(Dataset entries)
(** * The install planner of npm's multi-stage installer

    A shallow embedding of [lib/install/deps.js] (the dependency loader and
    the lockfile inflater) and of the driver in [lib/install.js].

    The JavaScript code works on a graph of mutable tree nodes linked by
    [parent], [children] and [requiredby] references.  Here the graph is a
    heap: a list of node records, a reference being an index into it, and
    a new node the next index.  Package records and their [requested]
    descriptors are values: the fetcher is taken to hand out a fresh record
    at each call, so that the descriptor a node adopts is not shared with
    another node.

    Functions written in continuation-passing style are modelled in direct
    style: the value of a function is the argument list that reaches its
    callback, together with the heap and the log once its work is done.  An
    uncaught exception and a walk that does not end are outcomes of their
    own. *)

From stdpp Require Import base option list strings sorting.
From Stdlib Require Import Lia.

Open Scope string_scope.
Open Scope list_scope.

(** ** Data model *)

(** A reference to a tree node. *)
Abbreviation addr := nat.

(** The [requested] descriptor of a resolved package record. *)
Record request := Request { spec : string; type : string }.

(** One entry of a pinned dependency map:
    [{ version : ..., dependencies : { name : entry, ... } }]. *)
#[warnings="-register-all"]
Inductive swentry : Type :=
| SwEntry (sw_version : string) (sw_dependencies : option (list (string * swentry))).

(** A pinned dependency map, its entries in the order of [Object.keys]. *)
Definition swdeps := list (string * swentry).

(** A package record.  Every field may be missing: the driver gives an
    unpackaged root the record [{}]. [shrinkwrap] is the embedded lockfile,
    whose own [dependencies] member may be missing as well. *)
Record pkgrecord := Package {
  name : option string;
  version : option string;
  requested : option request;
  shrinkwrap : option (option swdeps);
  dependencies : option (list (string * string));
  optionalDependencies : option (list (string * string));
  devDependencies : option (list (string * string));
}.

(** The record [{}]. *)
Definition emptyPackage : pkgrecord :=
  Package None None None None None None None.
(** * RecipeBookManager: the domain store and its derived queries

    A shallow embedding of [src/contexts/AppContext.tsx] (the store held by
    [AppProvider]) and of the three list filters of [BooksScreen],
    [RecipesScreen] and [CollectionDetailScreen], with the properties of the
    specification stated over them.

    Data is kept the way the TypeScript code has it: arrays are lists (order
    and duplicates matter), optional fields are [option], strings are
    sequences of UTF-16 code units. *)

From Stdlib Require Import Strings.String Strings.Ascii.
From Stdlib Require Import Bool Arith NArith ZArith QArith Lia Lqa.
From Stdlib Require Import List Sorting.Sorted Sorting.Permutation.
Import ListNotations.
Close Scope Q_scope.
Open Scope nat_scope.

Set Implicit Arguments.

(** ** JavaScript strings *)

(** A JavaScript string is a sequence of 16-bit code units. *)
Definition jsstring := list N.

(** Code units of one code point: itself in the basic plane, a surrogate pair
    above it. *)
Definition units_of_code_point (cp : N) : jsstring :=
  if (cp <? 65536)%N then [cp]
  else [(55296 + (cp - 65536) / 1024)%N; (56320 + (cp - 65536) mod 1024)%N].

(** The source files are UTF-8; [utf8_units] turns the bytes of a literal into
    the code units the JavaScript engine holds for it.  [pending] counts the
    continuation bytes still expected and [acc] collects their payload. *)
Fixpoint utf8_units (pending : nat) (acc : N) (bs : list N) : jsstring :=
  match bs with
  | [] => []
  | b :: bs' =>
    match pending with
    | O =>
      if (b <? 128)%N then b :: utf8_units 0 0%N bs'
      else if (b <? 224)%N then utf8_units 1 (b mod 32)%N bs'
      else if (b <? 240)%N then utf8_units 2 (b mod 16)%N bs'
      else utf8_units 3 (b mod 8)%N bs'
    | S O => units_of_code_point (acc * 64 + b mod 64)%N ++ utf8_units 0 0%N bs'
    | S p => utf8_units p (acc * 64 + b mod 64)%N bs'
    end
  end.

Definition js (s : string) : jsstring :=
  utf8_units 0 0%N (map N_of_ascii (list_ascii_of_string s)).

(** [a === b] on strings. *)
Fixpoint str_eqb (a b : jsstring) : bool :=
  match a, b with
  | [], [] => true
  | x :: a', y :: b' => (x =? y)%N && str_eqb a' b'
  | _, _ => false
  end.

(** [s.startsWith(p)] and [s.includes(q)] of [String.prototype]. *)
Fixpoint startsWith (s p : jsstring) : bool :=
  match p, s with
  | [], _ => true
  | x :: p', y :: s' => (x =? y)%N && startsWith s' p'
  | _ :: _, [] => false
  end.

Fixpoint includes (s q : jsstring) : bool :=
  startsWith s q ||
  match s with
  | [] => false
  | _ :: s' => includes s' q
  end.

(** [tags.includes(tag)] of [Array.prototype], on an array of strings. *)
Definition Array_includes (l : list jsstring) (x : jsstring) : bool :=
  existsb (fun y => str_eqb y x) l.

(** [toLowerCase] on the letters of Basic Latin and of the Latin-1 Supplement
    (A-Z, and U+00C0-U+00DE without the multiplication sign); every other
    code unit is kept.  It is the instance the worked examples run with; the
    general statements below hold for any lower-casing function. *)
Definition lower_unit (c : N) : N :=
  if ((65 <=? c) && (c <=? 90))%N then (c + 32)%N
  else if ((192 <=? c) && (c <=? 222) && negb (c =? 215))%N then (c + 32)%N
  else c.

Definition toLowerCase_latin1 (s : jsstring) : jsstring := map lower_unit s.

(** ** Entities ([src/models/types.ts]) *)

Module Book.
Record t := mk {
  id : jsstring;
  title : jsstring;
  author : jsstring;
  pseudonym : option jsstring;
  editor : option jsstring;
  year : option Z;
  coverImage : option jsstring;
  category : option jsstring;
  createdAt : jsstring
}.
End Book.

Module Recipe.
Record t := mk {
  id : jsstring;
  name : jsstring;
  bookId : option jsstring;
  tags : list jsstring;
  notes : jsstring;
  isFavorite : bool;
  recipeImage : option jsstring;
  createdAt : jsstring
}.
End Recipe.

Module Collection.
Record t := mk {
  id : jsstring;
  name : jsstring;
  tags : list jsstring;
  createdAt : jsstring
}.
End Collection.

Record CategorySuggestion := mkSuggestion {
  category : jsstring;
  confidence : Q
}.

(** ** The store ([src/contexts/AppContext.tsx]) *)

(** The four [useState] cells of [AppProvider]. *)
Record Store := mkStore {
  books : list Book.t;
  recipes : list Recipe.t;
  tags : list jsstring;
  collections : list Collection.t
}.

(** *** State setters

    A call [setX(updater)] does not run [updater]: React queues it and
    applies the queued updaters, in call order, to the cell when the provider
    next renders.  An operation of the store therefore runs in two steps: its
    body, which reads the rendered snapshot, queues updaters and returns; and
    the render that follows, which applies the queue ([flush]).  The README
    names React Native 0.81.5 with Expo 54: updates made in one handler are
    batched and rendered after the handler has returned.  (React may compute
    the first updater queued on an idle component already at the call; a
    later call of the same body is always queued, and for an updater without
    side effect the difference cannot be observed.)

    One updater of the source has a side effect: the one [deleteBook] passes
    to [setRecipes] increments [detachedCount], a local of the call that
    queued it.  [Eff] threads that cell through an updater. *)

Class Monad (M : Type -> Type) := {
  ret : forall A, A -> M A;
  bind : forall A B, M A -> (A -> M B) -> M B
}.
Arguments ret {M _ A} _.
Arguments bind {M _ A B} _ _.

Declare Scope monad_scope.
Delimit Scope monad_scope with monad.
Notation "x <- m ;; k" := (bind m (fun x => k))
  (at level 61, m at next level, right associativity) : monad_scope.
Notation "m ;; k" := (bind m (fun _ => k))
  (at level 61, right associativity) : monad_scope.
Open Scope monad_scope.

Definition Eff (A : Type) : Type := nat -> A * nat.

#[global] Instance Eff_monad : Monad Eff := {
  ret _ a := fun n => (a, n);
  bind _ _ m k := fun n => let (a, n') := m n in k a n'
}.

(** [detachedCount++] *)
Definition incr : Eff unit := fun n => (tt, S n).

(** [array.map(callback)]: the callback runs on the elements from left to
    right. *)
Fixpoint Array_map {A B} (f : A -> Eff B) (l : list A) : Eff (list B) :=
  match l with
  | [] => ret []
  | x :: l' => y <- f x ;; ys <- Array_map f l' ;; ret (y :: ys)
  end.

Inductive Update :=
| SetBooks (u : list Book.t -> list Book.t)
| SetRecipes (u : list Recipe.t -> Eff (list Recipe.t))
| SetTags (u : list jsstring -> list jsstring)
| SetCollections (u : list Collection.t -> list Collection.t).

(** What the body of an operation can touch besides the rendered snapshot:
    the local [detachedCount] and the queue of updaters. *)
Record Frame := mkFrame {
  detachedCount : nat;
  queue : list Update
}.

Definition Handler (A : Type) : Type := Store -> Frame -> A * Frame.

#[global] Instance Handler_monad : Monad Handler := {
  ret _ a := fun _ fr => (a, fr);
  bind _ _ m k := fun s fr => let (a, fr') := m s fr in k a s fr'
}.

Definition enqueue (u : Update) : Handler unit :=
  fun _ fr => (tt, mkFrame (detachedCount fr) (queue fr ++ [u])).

* * *

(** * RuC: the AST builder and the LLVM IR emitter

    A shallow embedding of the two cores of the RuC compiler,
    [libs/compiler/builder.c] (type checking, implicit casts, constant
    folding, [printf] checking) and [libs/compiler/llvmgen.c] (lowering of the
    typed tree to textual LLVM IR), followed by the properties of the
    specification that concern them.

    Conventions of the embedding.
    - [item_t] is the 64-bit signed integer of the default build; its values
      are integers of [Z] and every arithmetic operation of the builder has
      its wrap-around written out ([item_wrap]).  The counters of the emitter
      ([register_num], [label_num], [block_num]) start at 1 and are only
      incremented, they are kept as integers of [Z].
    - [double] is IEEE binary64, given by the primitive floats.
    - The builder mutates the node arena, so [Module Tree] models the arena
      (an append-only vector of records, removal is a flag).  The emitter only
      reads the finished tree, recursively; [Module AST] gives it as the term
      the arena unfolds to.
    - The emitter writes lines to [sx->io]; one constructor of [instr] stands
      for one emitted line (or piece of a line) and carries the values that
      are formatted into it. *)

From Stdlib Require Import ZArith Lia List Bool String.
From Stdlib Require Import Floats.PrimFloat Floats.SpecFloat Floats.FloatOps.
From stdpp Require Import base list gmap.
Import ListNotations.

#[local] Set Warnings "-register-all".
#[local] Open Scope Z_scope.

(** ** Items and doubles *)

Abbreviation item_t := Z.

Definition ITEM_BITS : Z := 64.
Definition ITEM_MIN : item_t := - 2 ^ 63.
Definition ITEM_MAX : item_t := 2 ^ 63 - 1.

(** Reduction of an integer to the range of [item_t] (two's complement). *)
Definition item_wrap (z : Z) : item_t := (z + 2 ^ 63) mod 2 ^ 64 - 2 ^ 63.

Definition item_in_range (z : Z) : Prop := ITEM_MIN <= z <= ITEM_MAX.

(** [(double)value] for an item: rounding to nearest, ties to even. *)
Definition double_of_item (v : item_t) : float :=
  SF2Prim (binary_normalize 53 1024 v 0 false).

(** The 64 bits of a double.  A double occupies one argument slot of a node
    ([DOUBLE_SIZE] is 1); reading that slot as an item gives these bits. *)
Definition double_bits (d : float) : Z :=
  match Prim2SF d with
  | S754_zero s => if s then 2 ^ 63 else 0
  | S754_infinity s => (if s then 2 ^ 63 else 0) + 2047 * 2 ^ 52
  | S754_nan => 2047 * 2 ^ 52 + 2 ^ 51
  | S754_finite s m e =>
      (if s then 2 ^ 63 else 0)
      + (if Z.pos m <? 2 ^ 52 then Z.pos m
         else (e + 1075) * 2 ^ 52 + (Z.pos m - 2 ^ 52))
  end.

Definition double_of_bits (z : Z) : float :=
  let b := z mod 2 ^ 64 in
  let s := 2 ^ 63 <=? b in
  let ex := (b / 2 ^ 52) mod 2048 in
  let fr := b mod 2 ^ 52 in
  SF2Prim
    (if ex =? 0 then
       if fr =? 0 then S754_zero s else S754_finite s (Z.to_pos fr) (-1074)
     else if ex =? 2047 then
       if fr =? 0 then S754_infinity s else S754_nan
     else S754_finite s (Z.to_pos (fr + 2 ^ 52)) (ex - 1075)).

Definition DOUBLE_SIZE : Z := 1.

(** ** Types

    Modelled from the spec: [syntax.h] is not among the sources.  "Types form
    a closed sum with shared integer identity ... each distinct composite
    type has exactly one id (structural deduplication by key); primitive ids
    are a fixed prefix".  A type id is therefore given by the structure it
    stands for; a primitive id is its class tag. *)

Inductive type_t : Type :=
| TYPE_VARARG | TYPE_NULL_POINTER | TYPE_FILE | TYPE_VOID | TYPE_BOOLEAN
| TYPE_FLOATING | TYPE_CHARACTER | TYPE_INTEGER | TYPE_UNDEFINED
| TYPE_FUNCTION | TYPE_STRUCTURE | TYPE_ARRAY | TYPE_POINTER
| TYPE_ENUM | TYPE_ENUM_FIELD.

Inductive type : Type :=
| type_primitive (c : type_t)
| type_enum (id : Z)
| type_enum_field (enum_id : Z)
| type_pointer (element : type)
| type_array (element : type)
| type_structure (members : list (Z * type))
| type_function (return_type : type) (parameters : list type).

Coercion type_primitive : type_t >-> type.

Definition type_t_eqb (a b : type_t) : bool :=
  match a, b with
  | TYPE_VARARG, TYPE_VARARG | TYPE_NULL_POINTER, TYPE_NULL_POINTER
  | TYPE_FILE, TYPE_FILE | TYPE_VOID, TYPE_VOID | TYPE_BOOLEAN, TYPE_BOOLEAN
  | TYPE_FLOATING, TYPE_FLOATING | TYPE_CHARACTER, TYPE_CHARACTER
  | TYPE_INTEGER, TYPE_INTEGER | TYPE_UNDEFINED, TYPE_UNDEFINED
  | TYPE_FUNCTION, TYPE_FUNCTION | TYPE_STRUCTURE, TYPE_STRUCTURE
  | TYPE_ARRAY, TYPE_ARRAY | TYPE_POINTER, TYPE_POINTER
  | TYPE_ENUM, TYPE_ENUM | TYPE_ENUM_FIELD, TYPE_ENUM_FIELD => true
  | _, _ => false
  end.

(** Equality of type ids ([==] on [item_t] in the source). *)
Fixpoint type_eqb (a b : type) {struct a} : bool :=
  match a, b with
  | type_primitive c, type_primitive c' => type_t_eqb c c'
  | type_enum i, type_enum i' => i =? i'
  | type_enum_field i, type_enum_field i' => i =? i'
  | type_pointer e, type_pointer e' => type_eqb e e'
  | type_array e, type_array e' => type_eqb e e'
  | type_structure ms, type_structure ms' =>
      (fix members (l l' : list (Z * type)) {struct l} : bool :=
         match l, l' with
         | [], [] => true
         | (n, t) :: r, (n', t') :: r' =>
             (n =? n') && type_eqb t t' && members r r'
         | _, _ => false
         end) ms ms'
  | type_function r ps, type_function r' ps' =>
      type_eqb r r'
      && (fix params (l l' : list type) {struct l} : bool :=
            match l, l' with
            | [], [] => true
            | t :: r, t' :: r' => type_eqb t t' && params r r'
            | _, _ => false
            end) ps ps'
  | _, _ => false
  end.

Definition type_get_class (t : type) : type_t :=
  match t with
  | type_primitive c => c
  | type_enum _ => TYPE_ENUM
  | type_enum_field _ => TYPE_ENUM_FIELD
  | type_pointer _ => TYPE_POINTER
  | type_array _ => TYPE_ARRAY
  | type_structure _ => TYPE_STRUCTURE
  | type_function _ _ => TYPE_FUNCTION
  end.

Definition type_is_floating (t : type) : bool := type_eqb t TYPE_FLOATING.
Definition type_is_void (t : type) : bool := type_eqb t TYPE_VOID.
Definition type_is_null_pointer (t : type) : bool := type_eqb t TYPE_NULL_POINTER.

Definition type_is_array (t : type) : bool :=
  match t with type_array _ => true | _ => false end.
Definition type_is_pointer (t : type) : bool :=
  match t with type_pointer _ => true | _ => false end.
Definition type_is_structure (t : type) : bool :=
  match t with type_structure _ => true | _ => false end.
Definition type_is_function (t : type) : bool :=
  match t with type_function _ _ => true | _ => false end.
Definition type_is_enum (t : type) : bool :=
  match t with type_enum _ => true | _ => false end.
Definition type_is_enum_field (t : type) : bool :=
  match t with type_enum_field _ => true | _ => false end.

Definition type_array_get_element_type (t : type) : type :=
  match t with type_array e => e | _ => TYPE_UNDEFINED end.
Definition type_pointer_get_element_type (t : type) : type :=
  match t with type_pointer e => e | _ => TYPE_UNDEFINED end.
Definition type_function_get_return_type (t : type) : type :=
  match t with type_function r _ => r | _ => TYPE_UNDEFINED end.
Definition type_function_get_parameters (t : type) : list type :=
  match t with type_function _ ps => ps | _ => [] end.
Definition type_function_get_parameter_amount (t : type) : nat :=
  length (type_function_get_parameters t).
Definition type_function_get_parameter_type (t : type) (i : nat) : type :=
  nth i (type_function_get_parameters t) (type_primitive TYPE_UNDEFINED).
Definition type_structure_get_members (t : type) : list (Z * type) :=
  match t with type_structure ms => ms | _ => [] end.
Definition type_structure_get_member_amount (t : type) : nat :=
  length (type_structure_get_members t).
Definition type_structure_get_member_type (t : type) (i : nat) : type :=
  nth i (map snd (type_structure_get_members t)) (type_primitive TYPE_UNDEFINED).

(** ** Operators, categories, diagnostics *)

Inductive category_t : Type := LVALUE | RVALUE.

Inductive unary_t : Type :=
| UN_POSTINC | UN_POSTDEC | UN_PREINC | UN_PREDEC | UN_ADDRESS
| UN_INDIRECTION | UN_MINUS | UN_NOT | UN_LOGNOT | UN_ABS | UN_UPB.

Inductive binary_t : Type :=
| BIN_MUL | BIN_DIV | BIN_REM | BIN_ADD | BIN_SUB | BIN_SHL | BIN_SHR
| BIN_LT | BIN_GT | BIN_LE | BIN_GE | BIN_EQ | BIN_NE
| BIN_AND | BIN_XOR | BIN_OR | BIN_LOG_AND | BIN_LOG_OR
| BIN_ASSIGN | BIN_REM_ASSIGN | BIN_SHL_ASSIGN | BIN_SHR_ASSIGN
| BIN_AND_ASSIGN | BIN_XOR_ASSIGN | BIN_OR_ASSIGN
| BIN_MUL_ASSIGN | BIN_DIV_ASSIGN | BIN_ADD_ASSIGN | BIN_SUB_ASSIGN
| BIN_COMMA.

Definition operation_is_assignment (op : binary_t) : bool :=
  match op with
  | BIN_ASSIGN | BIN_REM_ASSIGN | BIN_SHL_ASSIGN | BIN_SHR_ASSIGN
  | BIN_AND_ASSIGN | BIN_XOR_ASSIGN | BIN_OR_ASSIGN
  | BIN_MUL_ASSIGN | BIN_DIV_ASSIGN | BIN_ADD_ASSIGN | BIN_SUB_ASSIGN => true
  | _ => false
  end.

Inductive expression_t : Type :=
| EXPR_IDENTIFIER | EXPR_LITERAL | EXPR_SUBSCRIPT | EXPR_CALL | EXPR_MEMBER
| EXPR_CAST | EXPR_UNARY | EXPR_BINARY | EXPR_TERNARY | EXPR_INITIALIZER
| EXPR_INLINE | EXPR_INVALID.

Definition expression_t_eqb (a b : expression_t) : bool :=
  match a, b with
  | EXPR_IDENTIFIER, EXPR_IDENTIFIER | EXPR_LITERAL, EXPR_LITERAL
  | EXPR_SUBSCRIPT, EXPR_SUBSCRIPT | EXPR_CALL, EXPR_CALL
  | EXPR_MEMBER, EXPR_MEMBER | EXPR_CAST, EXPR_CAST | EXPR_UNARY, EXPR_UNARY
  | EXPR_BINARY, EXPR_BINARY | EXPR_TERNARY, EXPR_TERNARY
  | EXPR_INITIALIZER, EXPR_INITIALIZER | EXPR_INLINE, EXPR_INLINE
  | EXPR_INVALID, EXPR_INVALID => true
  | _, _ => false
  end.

--

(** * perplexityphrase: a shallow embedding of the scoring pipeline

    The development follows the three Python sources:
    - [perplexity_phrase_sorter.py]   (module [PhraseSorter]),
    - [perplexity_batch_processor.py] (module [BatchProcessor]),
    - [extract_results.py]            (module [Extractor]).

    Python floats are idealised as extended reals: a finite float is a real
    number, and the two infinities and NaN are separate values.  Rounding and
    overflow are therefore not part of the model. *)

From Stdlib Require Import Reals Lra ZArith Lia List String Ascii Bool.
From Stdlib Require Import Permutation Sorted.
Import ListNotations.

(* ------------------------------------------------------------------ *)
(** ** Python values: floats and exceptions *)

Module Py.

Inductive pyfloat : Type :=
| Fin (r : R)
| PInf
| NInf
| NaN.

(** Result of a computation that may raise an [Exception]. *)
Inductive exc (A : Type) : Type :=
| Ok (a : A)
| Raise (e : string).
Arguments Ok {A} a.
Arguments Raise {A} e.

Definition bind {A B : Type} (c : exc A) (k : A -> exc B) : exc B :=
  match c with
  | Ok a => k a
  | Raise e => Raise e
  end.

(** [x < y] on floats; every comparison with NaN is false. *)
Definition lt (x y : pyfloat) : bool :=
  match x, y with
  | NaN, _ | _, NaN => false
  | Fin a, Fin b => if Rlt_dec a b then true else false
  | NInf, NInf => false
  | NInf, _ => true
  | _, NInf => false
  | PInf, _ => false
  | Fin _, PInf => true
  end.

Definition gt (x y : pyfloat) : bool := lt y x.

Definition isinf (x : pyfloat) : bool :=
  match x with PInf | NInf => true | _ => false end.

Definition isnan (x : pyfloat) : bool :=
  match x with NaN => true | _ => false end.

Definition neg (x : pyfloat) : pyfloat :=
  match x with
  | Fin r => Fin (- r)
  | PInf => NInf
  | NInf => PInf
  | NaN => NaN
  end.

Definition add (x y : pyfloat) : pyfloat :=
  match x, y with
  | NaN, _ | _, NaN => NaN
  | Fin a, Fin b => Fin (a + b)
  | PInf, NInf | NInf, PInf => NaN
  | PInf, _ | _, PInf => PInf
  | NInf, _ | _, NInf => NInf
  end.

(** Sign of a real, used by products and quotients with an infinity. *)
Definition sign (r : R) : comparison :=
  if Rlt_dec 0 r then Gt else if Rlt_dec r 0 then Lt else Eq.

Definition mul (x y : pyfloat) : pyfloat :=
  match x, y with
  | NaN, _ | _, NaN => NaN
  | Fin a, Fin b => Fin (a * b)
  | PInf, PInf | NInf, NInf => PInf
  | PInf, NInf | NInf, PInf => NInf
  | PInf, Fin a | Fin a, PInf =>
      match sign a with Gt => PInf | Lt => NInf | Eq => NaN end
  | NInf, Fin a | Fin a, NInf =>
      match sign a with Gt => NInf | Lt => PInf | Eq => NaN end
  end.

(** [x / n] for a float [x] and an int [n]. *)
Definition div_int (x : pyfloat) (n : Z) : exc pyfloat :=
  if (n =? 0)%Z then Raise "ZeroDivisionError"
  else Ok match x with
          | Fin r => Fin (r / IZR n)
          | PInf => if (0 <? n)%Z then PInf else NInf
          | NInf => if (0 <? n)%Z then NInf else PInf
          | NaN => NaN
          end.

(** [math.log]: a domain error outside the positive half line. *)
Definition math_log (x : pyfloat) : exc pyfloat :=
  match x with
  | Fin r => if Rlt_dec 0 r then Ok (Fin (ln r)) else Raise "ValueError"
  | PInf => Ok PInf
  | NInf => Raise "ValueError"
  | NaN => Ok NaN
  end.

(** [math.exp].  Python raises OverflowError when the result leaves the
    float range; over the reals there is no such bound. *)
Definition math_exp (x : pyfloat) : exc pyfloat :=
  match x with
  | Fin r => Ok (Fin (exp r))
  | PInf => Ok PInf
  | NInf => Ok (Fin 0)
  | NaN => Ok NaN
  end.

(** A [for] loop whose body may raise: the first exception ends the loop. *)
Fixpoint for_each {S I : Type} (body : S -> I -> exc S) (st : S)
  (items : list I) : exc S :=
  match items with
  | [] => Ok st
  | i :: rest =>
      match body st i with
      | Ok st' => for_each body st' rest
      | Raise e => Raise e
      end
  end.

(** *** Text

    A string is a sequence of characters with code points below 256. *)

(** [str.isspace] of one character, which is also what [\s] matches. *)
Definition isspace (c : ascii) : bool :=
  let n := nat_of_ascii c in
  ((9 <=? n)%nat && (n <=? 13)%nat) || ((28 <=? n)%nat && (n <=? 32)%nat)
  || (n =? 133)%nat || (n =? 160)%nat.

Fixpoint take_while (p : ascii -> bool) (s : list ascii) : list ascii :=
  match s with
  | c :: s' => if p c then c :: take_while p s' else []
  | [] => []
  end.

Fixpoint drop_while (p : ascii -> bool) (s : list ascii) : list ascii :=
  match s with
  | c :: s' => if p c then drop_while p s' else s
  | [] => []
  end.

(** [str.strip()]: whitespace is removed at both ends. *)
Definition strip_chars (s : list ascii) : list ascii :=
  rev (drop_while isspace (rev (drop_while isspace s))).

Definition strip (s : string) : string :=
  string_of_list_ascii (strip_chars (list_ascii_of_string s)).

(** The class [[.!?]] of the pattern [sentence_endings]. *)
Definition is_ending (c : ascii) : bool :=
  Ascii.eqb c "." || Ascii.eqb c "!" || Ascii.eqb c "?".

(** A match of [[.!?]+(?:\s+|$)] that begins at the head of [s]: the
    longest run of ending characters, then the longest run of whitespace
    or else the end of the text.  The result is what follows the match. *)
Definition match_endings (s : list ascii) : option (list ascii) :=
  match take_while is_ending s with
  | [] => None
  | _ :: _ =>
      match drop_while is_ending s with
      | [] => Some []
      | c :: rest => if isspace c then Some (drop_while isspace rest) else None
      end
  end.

• [To do]
All lines above holding the word "does" make up the answer; copy each one.

• [Response to the task]
    uncaught exception and a walk that does not end are outcomes of their
    A call [setX(updater)] does not run [updater]: React queues it and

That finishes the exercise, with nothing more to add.